*** Block opens ***

(** A block and its upper buddy of the same size are joined. *)
Lemma shape_join sz b n :
  shape sz -> 0 <= n <= 6 -> aligned (n + 1) b ->
  sz !! b = Some n -> sz !! (b + bsize n) = Some n -> shape (join b n sz).
Proof.
  intros Sh Hn Ha Hb Hr. destruct (sh_range _ Sh _ _ Hb) as (_ & _ & Hrg).
  destruct (half_facts n b ltac:(lia) Ha) as (Ha1 & Ha2 & Hf & Hrb & Hbr & He & Ho & Hne).
  set (r := b + bsize n) in *.
  assert (Hlk : forall x nx, join b n sz !! x = Some nx ->
    (x = b /\ nx = n + 1) \/ (x <> b /\ x <> r /\ sz !! x = Some nx)).
  { unfold join. fold r. intros x nx [Hxr [[<- <-]|[Hxb Hx]]%lookup_insert_Some]%lookup_delete_Some; auto. }
  assert (Hout : forall y ny, sz !! y = Some ny -> y <> b -> y <> r ->
    blk (Z.max (n + 1) ny) b <> blk (Z.max (n + 1) ny) y).
  { intros y ny Hy Hyb Hyr E. destruct (decide (n + 1 <= ny)) as [Hle|Hle].
    - destruct Hyb. symmetry. apply (sh_disj _ Sh b y n ny Hb Hy).
      replace (Z.max n ny) with (Z.max (n + 1) ny) by lia. done.
    - rewrite Z.max_l in E by lia. rewrite !blk_succ in E by lia.
      destruct (half_cases _ _ (eq_sym E)) as [E1|E1].
      + destruct Hyb. by apply (shape_same sz b n y ny).
      + destruct Hyr. apply (shape_same sz r n y ny); [done..|]. by rewrite Hf. }
  split.
  - intros x nx [[-> ->]|(_ & _ & Hx)]%Hlk; [split_and!; (lia || done)|by apply Sh].
  - intros x y nx ny Hx%Hlk Hy%Hlk E.
    destruct Hx as [[-> ->]|(Hxb & Hxr & Hx)], Hy as [[-> ->]|(Hyb & Hyr & Hy)]; [done|..].
    + by destruct (Hout y ny Hy Hyb Hyr).
    + destruct (Hout x nx Hx Hxb Hxr). by rewrite Z.max_comm.
    + by apply (sh_disj _ Sh x y nx ny).
  - assert (Hhi : forall m x, n < m -> buddy m x <> r).
    { intros m x Hm E. pose proof (buddy_aligned m x ltac:(lia)) as Hal. rewrite E in Hal.
      pose proof (aligned_even n m r ltac:(lia) Hal). lia. }
    assert (Hnew : forall t m, (exists n', sz !! t = Some n' /\ n' <= m) -> t <> r -> (t = b -> n < m) ->
      exists n', join b n sz !! t = Some n' /\ n' <= m).
    { intros t m (n' & Ht & Hle) Htr Htb. unfold join. fold r.
      rewrite lookup_delete_ne by done. destruct (decide (t = b)) as [->|Htb'].
      - exists (n + 1). rewrite lookup_insert_eq. split; [done|]. specialize (Htb eq_refl). lia.
      - exists n'. by rewrite lookup_insert_ne. }
    intros x nx m [[-> ->]|(Hxb & Hxr & Hx)]%Hlk Hm.
    + apply Hnew; [apply (sh_buddy _ Sh b n); [done|lia]|apply Hhi; lia|lia].
    + pose proof (sh_range _ Sh _ _ Hx) as (Hnx & _).
      assert (Hmn : buddy m x = b \/ buddy m x = r -> m = n -> False).
      { intros Ht ->. pose proof (buddy_blk n x ltac:(lia)) as Hfb.
        destruct Ht as [Ht|Ht]; rewrite Ht in Hfb.
        - destruct Hxr. apply (shape_same sz r n x nx); [done..|]. rewrite Hf, Hfb. by rewrite flip_flip.
        - destruct Hxb. apply (shape_same sz b n x nx); [done..|].
          rewrite <- (flip_flip (blk n b)), <- Hf, Hfb, flip_flip. done. }
      destruct (sh_buddy _ Sh x nx m Hx Hm) as (n' & Ht & Hle).
      apply Hnew; [eauto|..].
      * intros E. rewrite E in Ht. simplify_eq.
        destruct (decide (m = n)) as [Hmn'|Hmn']; [by apply Hmn; [right|]|].
        by apply (Hhi m x); [lia|].
      * intros E. rewrite E in Ht. simplify_eq.
        destruct (decide (m = n)) as [Hmn'|Hmn']; [by destruct Hmn; [left|]|lia].
Qed.

(** ** Blocks with their flags *)

Notation heap := (gmap Z (Z * bool)).
Implicit Types (bl : heap) (hand : option Z).

Definition sizes_of bl : gmap Z Z := fst <$> bl.

(** Two free buddies of one size: one of them is in hand. *)
Definition coalesced hand bl : Prop := forall b n,
  n <= 6 -> bl !! b = Some (n, false) -> bl !! buddy n b = Some (n, false) ->
  hand = Some b \/ hand = Some (buddy n b).

Record heap_ok hand bl : Prop := {
  ho_shape : shape (sizes_of bl);
  ho_coal : coalesced hand bl;
  ho_whole : forall b u, bl !! b = Some (7, u) -> hand = Some b;
  ho_hand : forall b, hand = Some b -> exists n, bl !! b = Some (n, false);
}.

Lemma sizes_lookup bl b n u : bl !! b = Some (n, u) -> sizes_of bl !! b = Some n.
Proof. intros Hb. unfold sizes_of. by rewrite lookup_fmap, Hb. Qed.

Lemma sizes_inv bl b n : sizes_of bl !! b = Some n -> exists u, bl !! b = Some (n, u).
Proof. unfold sizes_of. intros ([n' u] & <- & Hb)%lookup_fmap_Some. by exists u. Qed.

Lemma sizes_insert bl b n u : sizes_of (<[b := (n, u)]> bl) = <[b := n]> (sizes_of bl).
Proof. unfold sizes_of. by rewrite fmap_insert. Qed.

Lemma sizes_same bl b n u u' : bl !! b = Some (n, u) -> sizes_of (<[b := (n, u')]> bl) = sizes_of bl.
Proof. intros Hb. rewrite sizes_insert. apply insert_id. by eapply sizes_lookup. Qed.

Section heap_ok.
Context {hand bl} (Ok : heap_ok hand bl).

Lemma ho_range b n u : bl !! b = Some (n, u) -> 0 <= n <= 7 /\ aligned n b /\ HEAP_BASE <= b < HEAP_TOP.
Proof. intros Hb. eapply sh_range; [apply Ok|by eapply sizes_lookup]. Qed.

Lemma ho_disjoint x y nx ny ux uy :
  bl !! x = Some (nx, ux) -> bl !! y = Some (ny, uy) ->
  blk (Z.max nx ny) x = blk (Z.max nx ny) y -> x = y.
Proof. intros Hx Hy. eapply sh_disj; [apply Ok|by eapply sizes_lookup..]. Qed.

Lemma ho_buddy b n u :
  bl !! b = Some (n, u) -> n <= 6 -> exists n' u', bl !! buddy n b = Some (n', u') /\ n' <= n.
Proof.
  intros Hb Hn. destruct (sh_buddy _ (ho_shape _ _ Ok) b n n) as (n' & H & Hle);
    [by eapply sizes_lookup|lia|]. destruct (sizes_inv _ _ _ H) as [u' Hu]. eauto.
Qed.

(** The ranges of two blocks do not overlap. *)
Lemma ho_no_overlap x y nx ny ux uy :
  bl !! x = Some (nx, ux) -> bl !! y = Some (ny, uy) -> x <> y ->
  x + bsize nx <= y \/ y + bsize ny <= x.
Proof.
  intros Hx Hy Hne. destruct (ho_range _ _ _ Hx) as (Hnx & Hax & _). destruct (ho_range _ _ _ Hy) as (Hny & Hay & _).
  pose proof (bsize_pos nx ltac:(lia)). pose proof (bsize_pos ny ltac:(lia)).
  unfold aligned in Hax, Hay. set (q := blk nx x) in *. set (p := blk ny y) in *.
  assert (Hd : blk (Z.max nx ny) x <> blk (Z.max nx ny) y) by (intros E; by eapply Hne, ho_disjoint).
  destruct (decide (nx <= ny)) as [Hle|Hle].
  - rewrite Z.max_r in Hd by lia. fold p in Hd. unfold blk in Hd.
    assert (Hc : bsize ny = 2 ^ (ny - nx) * bsize nx) by (unfold bsize; rewrite <- Z.pow_add_r by lia; f_equal; lia).
    destruct (Z.le_gt_cases y x) as [Hyx|Hyx].
    + right. destruct (Z.le_gt_cases (y + bsize ny) x) as [|Hlt]; [done|]. destruct Hd.
      symmetry. apply (Z.div_unique x (bsize ny) p (x - y)); lia.
    + left. assert (q < p * 2 ^ (ny - nx)) by nia. nia.
  - rewrite Z.max_l in Hd by lia. fold q in Hd. unfold blk in Hd.
    assert (Hc : bsize nx = 2 ^ (nx - ny) * bsize ny) by (unfold bsize; rewrite <- Z.pow_add_r by lia; f_equal; lia).
    destruct (Z.le_gt_cases x y) as [Hyx|Hyx].
    + left. destruct (Z.le_gt_cases (x + bsize nx) y) as [|Hlt]; [done|]. destruct Hd.
      apply (Z.div_unique y (bsize nx) q (y - x)); lia.
    + right. assert (p < q * 2 ^ (nx - ny)) by nia. nia.
Qed.
End heap_ok.

Lemma heap_ok_empty : heap_ok None ∅.
Proof.
  split; [unfold sizes_of; rewrite fmap_empty; apply shape_empty|..].
  - intros b n _ H. by rewrite lookup_empty in H.
  - intros b u H. by rewrite lookup_empty in H.
  - discriminate.
Qed.

(** *** What the allocator does to the blocks *)

Definition bcut b n bl : heap := <[b + bsize n := (n, false)]> (<[b := (n, false)]> bl).
Definition bjoin b n bl : heap := delete (b + bsize n) (<[b := (n + 1, false)]> bl).

(** A free block of a list is taken in hand, or put back. *)
Lemma heap_ok_take bl b n : heap_ok None bl -> bl !! b = Some (n, false) -> heap_ok (Some b) bl.
Proof.
  intros Ok Hb. split; [apply Ok|..].
  - intros x m Hm Hx Hy. by destruct (ho_coal _ _ Ok x m Hm Hx Hy).
  - intros x u Hx. by pose proof (ho_whole _ _ Ok x u Hx).
  - intros ? [= <-]. eauto.
Qed.

Lemma heap_ok_put bl b n :
  heap_ok (Some b) bl -> bl !! b = Some (n, false) -> n <= 6 -> bl !! buddy n b <> Some (n, false) ->
  heap_ok None bl.
Proof.
  intros Ok Hb Hn Hbd. split; [apply Ok|..|done].
  - intros x m Hm Hx Hy. destruct (ho_coal _ _ Ok x m Hm Hx Hy) as [[= ->]|[= ->]]; exfalso; simplify_eq.
    apply Hbd. destruct (ho_range Ok _ _ _ Hx) as (Hr & Ha & _).
    by rewrite buddy_buddy by (lia || done).
  - intros x u Hx. by pose proof (ho_whole _ _ Ok x u Hx); simplify_eq.
Qed.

*** Block closes ***

> [WORK TO BE COMPLETED]: Copy out each line of the data above, exactly, if it lies between the line holding "nx)) by nia. nia." and the line holding "destruct (Z.le_gt_cases x", inclusive; copy no other line.

> [RESULT FOR THIS EXERCISE]:
    + left. assert (q < p * 2 ^ (ny - nx)) by nia. nia.
  - rewrite Z.max_l in Hd by lia. fold q in Hd. unfold blk in Hd.
    assert (Hc : bsize nx = 2 ^ (nx - ny) * bsize ny) by (unfold bsize; rewrite <- Z.pow_add_r by lia; f_equal; lia).
    destruct (Z.le_gt_cases x y) as [Hyx|Hyx].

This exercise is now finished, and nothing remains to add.